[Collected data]
= = =

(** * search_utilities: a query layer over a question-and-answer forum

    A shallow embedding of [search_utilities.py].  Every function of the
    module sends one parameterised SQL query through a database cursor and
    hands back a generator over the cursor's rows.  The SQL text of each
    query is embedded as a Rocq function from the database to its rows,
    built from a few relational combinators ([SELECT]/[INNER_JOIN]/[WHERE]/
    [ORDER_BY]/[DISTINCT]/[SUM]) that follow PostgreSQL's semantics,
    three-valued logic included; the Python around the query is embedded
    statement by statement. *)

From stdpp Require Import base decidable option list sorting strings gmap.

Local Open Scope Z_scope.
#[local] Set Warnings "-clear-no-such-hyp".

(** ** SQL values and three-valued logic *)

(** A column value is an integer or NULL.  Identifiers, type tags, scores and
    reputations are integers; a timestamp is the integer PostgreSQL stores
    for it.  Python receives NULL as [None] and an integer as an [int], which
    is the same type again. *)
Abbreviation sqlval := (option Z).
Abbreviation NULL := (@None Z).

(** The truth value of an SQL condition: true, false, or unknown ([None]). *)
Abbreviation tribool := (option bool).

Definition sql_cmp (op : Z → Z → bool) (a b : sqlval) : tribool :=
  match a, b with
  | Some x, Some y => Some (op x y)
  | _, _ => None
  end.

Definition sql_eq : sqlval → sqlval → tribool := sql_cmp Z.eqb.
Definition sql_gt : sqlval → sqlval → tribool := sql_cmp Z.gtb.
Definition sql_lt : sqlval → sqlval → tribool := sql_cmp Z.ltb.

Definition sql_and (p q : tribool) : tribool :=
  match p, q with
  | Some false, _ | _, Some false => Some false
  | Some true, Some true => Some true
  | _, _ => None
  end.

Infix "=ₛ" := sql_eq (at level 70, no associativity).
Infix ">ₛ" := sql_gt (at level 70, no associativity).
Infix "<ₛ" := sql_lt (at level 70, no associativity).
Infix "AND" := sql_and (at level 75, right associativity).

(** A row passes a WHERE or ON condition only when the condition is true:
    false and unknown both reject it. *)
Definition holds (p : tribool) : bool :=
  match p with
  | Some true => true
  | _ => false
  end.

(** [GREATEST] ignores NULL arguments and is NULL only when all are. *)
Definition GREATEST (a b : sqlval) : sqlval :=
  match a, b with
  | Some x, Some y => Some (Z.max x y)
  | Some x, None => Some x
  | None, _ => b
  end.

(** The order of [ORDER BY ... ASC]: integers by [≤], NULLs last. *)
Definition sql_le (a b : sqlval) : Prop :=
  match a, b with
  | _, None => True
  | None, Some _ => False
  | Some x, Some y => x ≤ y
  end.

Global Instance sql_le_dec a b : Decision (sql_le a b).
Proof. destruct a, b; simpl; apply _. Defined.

= = =

__INSTRUCTIONS TO FOLLOW__
Of all the entries above, output exactly the lines between the one holding "module sends one" and the one holding "an [int], which", inclusive.

__EXERCISE ANSWER__
    module sends one parameterised SQL query through a database cursor and
    hands back a generator over the cursor's rows.  The SQL text of each
    query is embedded as a Rocq function from the database to its rows,
    built from a few relational combinators ([SELECT]/[INNER_JOIN]/[WHERE]/
    [ORDER_BY]/[DISTINCT]/[SUM]) that follow PostgreSQL's semantics,
    three-valued logic included; the Python around the query is embedded
    statement by statement. *)

From stdpp Require Import base decidable option list sorting strings gmap.

Local Open Scope Z_scope.
#[local] Set Warnings "-clear-no-such-hyp".

(** ** SQL values and three-valued logic *)

(** A column value is an integer or NULL.  Identifiers, type tags, scores and
    reputations are integers; a timestamp is the integer PostgreSQL stores
    for it.  Python receives NULL as [None] and an integer as an [int], which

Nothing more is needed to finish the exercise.